Paul Di Filippo reviews Rudy Rucker

Here’s a primer in the unique 21st-century, digital-mediated relationship between writers and readers, an illustration of how novels are often composed and marketed these days.

If you are a regular follower of Rudy Rucker’s entertaining blog, where he generously posts intriguing essays and snazzy visual material, you will have been privy, over the past year or so, to reports of his creative endeavors on his latest novel, Turing & Burroughs. You will have seen fascinating posts where Rucker detailed the philosophical underpinnings of his project, his outlining and research tasks, his building of characters, and his actual writing methods, with raw snippets from the novel on display as well.

Following the completion of the book, you would also have gotten less frequent updates on the often frustrating marketing of the novel, and Rucker’s semi-hopeful, semi-reluctant decision to go the self-publishing route. After that, his blog served as a portal to purchasing the very handsome POD creation—the cover features one of Rucker’s own paintings—with the book of course also available at major online retailers.

All of this behind-the-scenes stuff—similarly visible on the sites of many other writers—can be Too Much Information for some readers (no one should see how law, sausages or books are made?), and pure catnip for others. Myself, I rather enjoy seeing the author publicly muck about in the guts of his creation. Yet of course there are Grandmasters like Jack Vance who have openly declaimed that they will never reveal the secrets of their magic. But on the whole, I think the social-media-zation of literary composition is pretty important and A Good Thing. What would historians of the field give for a similar record of the creation of, say, More Than Human or The Stars My Destination?

In any case, Rucker’s novel is now a tangible, buyable reality, and we can enjoy it and evaluate it in the most important way: as an independently existing esthetic artifact. We remain heedful and appreciative of the circumstantial preliminaries, but reliant on the text itself.

The book opens in 1954, with a gracefully channeled version of Alan Turing—that historically real cybernetic icon of misunderstood genius. The scene is set with vibrant verisimilitude, not a surprise when you consider Rucker’s previous well-done historical fiction such as The Hollow Earth and As Above, So Below. But Turing’s life soon goes counterfactual, and he’s on the lam to Tangier where he hooks up with William Burroughs, notorious louche Beatnik junkie and scribbler of transgressive fiction. The pair are made for each other. (Interspersed chapters consisting of letters from Burroughs to his Beat pals show that Rucker can effectively inhabit that idiosyncratic Burroughsian voice as well.)

Where does the SF come in? Right from the start, as Turing turns his talents away from circuitboards to biology. Pretty soon, out of dire necessity, he’s invented a totipotent shape-changing form of life—a “skug”—that establishes a strange symbiosis with him and Burroughs. And before you can say “blood music,” a hegira of infection is underway. Turing lands in Florida after a long, comic sea voyage, and with new comrades, infected and otherwise, conceives of a visit to the labs of Los Alamos, where the brand new invention of an H-bomb can be coopted for his plans.

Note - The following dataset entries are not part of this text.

Lemma merge_seed_correct m s :
  parent_wf m → is_Some (m !! s.1) → is_Some (m !! s.2) →
  ∃ m', merge_seed m s = Some m' ∧ parent_wf m' ∧ dom m' = dom m ∧
    joins (eqv m) (eqv m') s.1 s.2.
Proof.
  intros Hwf H1 H2. unfold merge_seed.
  destruct (find_root_correct m s.1 Hwf H1) as (a & m1 & -> & Ha & Hwf1 & Hd1 & Hr1). cbn -[find_root key_ltb].
  assert (is_Some (m1 !! s.2)) as H2'.
  { apply elem_of_dom. rewrite Hd1. by apply elem_of_dom. }
  destruct (find_root_correct m1 s.2 Hwf1 H2') as (b & m2 & -> & Hb & Hwf2 & Hd2 & Hr2). cbn -[find_root key_ltb].
  assert (same_roots m m2) as Hs.
  { split; [by rewrite Hd2|]. intros. by rewrite Hr2. }
  assert (root_of m2 s.1 a) as Ha2 by (by apply Hs).
  assert (root_of m2 s.2 b) as Hb2 by (by apply Hr2).
  assert (∀ m', joins (eqv m2) (eqv m') s.1 s.2 → joins (eqv m) (eqv m') s.1 s.2) as Hj.
  { intros m' H x y. rewrite (H x y). by rewrite !(eqv_same_roots m m2) by done. }
  eexists. split; [done|]. case_bool_decide as Hab; [|destruct (key_ltb a b) eqn:Hlt].
  - subst b. split_and!; [done|by rewrite Hd2|]. apply Hj. intros x y.
    assert (eqv m2 s.1 s.2) as Hj' by (right; eauto).
    split; [by left|]. intros [H|[[Hx Hy]|[Hx Hy]]]; [done| |].
    + by rewrite Hx, Hj'.
    + by rewrite Hx, <-Hj'.
  - pose proof (root_of_is_root _ _ _ Ha2). pose proof (root_of_is_root _ _ _ Hb2).
    split_and!; [apply link_wf; [done|by eexists|done]|rewrite dom_insert_lookup_L by (by eexists); by rewrite Hd2|].
    apply Hj, link_joins; auto.
  - assert (key_lt b a) as Hlt'.
    { unfold key_lt. destruct (key_ltb b a) eqn:E; [done|]. destruct Hab. by apply key_ltb_total. }
    pose proof (root_of_is_root _ _ _ Ha2). pose proof (root_of_is_root _ _ _ Hb2).
    split_and!; [apply link_wf; [done|by eexists|done]|rewrite dom_insert_lookup_L by (by eexists); by rewrite Hd2|].
    apply Hj, link_joins; auto.
Qed.

(** ** The whole loop: classes are the connected components of the seeds *)
Lemma rtsc_subrel {A} (R R' : relation A) x y :
  (∀ a b, R a b → R' a b) → rtsc R x y → rtsc R' x y.
Proof. intros H. by apply (rtsc_congruence id). Qed.

Lemma joins_rtsc (E E' R R' : relation string) a b :
  Equivalence E → (∀ x y, E x y ↔ rtsc R x y) → joins E E' a b →
  (∀ x y, R' x y ↔ R x y ∨ (x = a ∧ y = b)) →
  ∀ x y, E' x y ↔ rtsc R' x y.
Proof.
  intros HE HR Hj HR' x y.
  assert (∀ u v, rtsc R u v → rtsc R' u v) as Hmono.
  { intros u v. apply rtsc_subrel. intros u' v' H. apply HR'. by left. }
  assert (rtsc R' a b) as Hab by (apply rtsc_lr, HR'; auto).
  split.
  - rewrite (Hj x y), !HR. intros [H|[[H1 H2]|[H1 H2]]]; [by apply Hmono| |].
    + etrans; [by apply Hmono|]. etrans; [exact Hab|]. by apply Hmono.
    + etrans; [by apply Hmono|]. etrans; [symmetry; exact Hab|]. by apply Hmono.
  - unfold rtsc. induction 1 as [x|x z y Hxz _ IH]; [apply (Hj x x); by left|].
    assert (∀ u v, R u v → E u v) as HRE.
    { intros u v H. apply HR. by apply rtsc_lr. }
    assert (E x z ∨ (x = a ∧ z = b) ∨ (x = b ∧ z = a)) as Hstep.
    { destruct Hxz as [H|H]; apply HR' in H as [H|[-> ->]]; auto.
      left. symmetry. auto. }
    apply (Hj z y) in IH. apply (Hj x y).
    destruct Hstep as [Hxz'|[[-> ->]|[-> ->]]].
    + destruct IH as [IH|[[? ?]|[? ?]]].
      * left. by etrans.
      * right; left. split; [by etrans|done].
      * right; right. split; [by etrans|done].
    + destruct IH as [IH|[[H1 H2]|[H1 H2]]].
      * right; left. by split.
      * left. etrans; [symmetry; exact H1|done].
      * by left.
    + destruct IH as [IH|[[H1 H2]|[H1 H2]]].
      * right; right. by split.
      * by left.
      * left. etrans; [symmetry; exact H1|done].
Qed.

Lemma self_parent_lookup anchors x :
  self_parent anchors !! x = if decide (x ∈ anchors) then Some x else None.
Proof.
  unfold self_parent.
  assert (∀ l (m : parent_map), foldl (λ m name, <[name := name]> m) m l !! x =
    if decide (x ∈ l) then Some x else m !! x) as H.
  { intros l. induction l as [|y l IH]; intros m; cbn; [by rewrite decide_False by set_solver|].
    rewrite IH. destruct (decide (x = y)) as [->|].
    - rewrite lookup_insert_eq, (decide_True (P:=y ∈ y :: l)) by set_solver. by case_decide.
    - rewrite lookup_insert_ne by done. apply decide_ext. set_solver. }
  rewrite H. apply decide_ext. apply elem_of_set_items.
Qed.

Lemma self_parent_wf anchors : parent_wf (self_parent anchors).
Proof.
  intros x y. rewrite self_parent_lookup. case_decide; [|done]. intros [= <-].
  split; [by left|]. rewrite self_parent_lookup, decide_True by done. eauto.
Qed.

Lemma self_parent_eqv anchors x y : eqv (self_parent anchors) x y ↔ x = y.
Proof.
  split; [|by left]. intros [|(r & Hx & Hy)]; [done|].
  assert (∀ z t, root_of (self_parent anchors) z t → z = t) as H.
  { intros z t. inversion 1 as [|? u ? Hz]; [done|].
    rewrite self_parent_lookup in Hz. by case_decide; simplify_eq. }
  apply H in Hx, Hy. congruence.
Qed.

Lemma merge_seeds_correct seeds : ∀ m (R : relation string),
  parent_wf m → (∀ s, s ∈ seeds → is_Some (m !! s.1) ∧ is_Some (m !! s.2)) →
  (∀ x y, eqv m x y ↔ rtsc R x y) →
  ∃ m', merge_seeds m seeds = Some m' ∧ parent_wf m' ∧ dom m' = dom m ∧
    ∀ x y, eqv m' x y ↔ rtsc (λ a b, R a b ∨ (a, b) ∈ seeds) x y.
Proof.
  induction seeds as [|s seeds IH]; intros m R Hwf Hs HR; cbn -[merge_seed].
  { exists m. split_and!; [done..|]. intros x y. rewrite HR.
    split; apply rtsc_subrel; set_solver. }
  destruct (Hs s ltac:(set_solver)) as [H1 H2].
  destruct (merge_seed_correct m s Hwf H1 H2) as (m1 & -> & Hwf1 & Hd1 & Hj). cbn -[merge_seed].
  destruct (IH m1 (λ a b, R a b ∨ (a = s.1 ∧ b = s.2))) as (m2 & -> & Hwf2 & Hd2 & He).
  - done.
  - intros s' Hin. rewrite <-!elem_of_dom, Hd1, !elem_of_dom. apply Hs. set_solver.
  - eapply joins_rtsc; [apply (eqv_equivalence m)|exact HR|exact Hj|done].
  - exists m2. split_and!; [done|done|by rewrite Hd2|]. intros x y. rewrite He.
    split; apply rtsc_subrel; intros a b; destruct s; set_solver.
Qed.

(** ** Grouping *)
Definition grouped (m : parent_map) (names : list string) (c : gmap string (list string)) : Prop :=
  (∀ r l, c !! r = Some l →
     l ≠ [] ∧ l `sublist_of` names ∧ ∀ x, x ∈ l ↔ x ∈ names ∧ root_of m x r) ∧
  (∀ x, x ∈ names → ∃ r, root_of m x r ∧ is_Some (c !! r)).

Lemma grouped_same_roots m m' names c : same_roots m m' → grouped m names c → grouped m' names c.
Proof.
  intros [_ Hr] [H1 H2]. split.
  - intros r l Hl. setoid_rewrite Hr. by apply H1.
  - intros x Hx. setoid_rewrite Hr. by apply H2.
Qed.

Lemma grouped_push m names c x r :
  grouped m names c → root_of m x r → x ∉ names →
  grouped m (names ++ [x]) (<[r := get_or [] c r ++ [x]]> c).
Proof.
  intros [H1 H2] Hx Hn. split.
  - intros r' l. rewrite lookup_insert_Some. intros [[<- <-]|[Hne Hl]].
    + split; [by destruct (get_or [] c r)|]. unfold get_or.
      destruct (c !! r) as [l0|] eqn:Hc; cbn.
      * destruct (H1 r l0 Hc) as (_ & Hs & Hin). split; [by apply sublist_app|].
        intros y. rewrite !elem_of_app, list_elem_of_singleton, Hin. naive_solver.
      * split; [apply (sublist_app [] names [x] [x]); [apply sublist_nil_l|done]|].
        intros y. rewrite elem_of_app, !list_elem_of_singleton. split; [intros ->; auto|].
        intros [[Hy|Hy] Hr]; [|done]. destruct (H2 y Hy) as (r' & Hr' & Hd).
        rewrite (root_of_det _ _ _ _ Hr' Hr), Hc in Hd. by destruct Hd.
    + destruct (H1 r' l Hl) as (? & Hs & Hin). split_and!; [done|by apply sublist_inserts_r|].
      intros y. rewrite elem_of_app, list_elem_of_singleton, Hin.
      split; [naive_solver|]. intros [[?| ->] Hr]; [done|].
      by rewrite (root_of_det _ _ _ _ Hx Hr) in Hne.
  - intros y. rewrite elem_of_app, list_elem_of_singleton. intros [Hy| ->].
    + destruct (H2 y Hy) as (r' & ? & ?). exists r'. split; [done|].
      rewrite lookup_insert_is_Some. destruct (decide (r = r')); auto.
    + exists r. split; [done|]. rewrite lookup_insert_eq. eauto.
Qed.

Lemma group_correct names : ∀ pre m c,
  parent_wf m → (∀ x, x ∈ names → is_Some (m !! x)) → NoDup (pre ++ names) →
  grouped m pre c →
  ∃ c', group m c names = Some c' ∧ grouped m (pre ++ names) c'.
Proof.
  induction names as [|x names IH]; intros pre m c Hwf Hin Hnd Hg; cbn -[find_root].
  { exists c. by rewrite app_nil_r. }
  destruct (find_root_correct m x Hwf (Hin x ltac:(set_solver)))
    as (r & m1 & -> & Hr & Hwf1 & Hs). cbn -[find_root].
  destruct (IH (pre ++ [x]) m1 (<[r := get_or [] c r ++ [x]]> c)) as (c' & Hc' & Hg').
  - done.
  - intros y Hy. apply elem_of_dom. rewrite (proj1 Hs). apply elem_of_dom, Hin. set_solver.
  - by rewrite <-app_assoc.
  - apply grouped_push; [by eapply grouped_same_roots|by apply Hs|].
    apply NoDup_app in Hnd as (_ & Hd & _). intros Hx. by apply (Hd x Hx); left.
  - exists c'. split; [done|]. rewrite <-app_assoc in Hg'.
    eapply grouped_same_roots; [|exact Hg']. destruct Hs as [Hd Heq].
    split; [done|]. intros. by rewrite Heq.
Qed.

Lemma sublist_sorted {A} (R : relation A) l k :
  l `sublist_of` k → StronglySorted R k → StronglySorted R l.
Proof.
  induction 1 as [|x l k Hlk IH|x l k Hlk IH]; intros Hs; [done|..];
    apply StronglySorted_cons in Hs as [Hx Hs]; [|by apply IH].
  constructor; [by apply IH|]. rewrite Forall_forall in *.
  intros y Hy. apply Hx. by eapply sublist_subseteq.
Qed.

(** ** Specification: the connected components of the seed graph *)
Record connected_components (anchors : gset string) (seeds : list (string * string))
    (c : gmap string (list string)) : Prop := {
  cc_cover : ∀ x, x ∈ anchors → ∃ r l, c !! r = Some l ∧ x ∈ l;
  cc_group : ∀ r l, c !! r = Some l → StronglySorted key_lt l ∧ head l = Some r ∧
    ∀ x, x ∈ l → x ∈ anchors;
  cc_same : ∀ r r' l l' x y, c !! r = Some l → c !! r' = Some l' → x ∈ l → y ∈ l' →
    (r = r' ↔ rtsc (λ a b, (a, b) ∈ seeds) x y);
}.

Rucker accomplishes a significant feat by mashing up Greg Bear-level speculations with a kind of On the Road vibe, full of slang-laden hipster contempt for the Establishment and a desire to break free of stifling conventions. Turing’s adoption of Beat philosophy consorts perfectly with his known biographical proclivities, and seems extremely plausible and even predestined, once given the initial violent tweak to his career. The Eisenhower-era conformity and general societal suspicion of weirdos is a perfect adventure matrix for these ultimate outsiders: chimeric, telepathic slugs. That motif also rings changes on so many classic invasion movies of the 1950s. On a separate plane, this book reads like some newly discovered 1950s rival to Invasion of the Body Snatchers or The Thing from Another World, except of course with a certain taste of knowing irony from a 2012 perspective. It’s the closest Rucker has come to a Howard Waldrop story.

But it must be said that this latest novel by Rucker has a more somber and less joyous tone than most of his other books. Even with such immense and potentially fatal paradigm shifts as we saw in Postsingular and Hylozoic, the characters maintained a kind of joie de vivre and nonchalance that is not often on exhibit here. Most of the despairing, fugitive attitude is down to Turing’s personality and past history. Persecuted and slighted all his life, he feels naturally downtrodden and suspects that doom is around every corner.

But another part of the atmosphere derives from the Beats themselves. The description “beat” derived, simultaneously and paradoxically, from two poles of an emotional spectrum: beaten down, and beatific, with perhaps acceptance of the former condition leading to genesis of the latter state. Turing-plus-skug has the potential to embody that evolution, but along the way it’s all, like man, “the best minds of my generation destroyed by madness, starving hysterical naked, dragging themselves through the negro streets at dawn looking for an angry fix.”

That, along with man-sized telepathic orgy-loving slugs.

 

 

Paul Di Filippo has been writing professionally for over thirty years, and has published almost that number of books. He lives in Providence, RI, with his mate of an even greater number of years, Deborah Newton.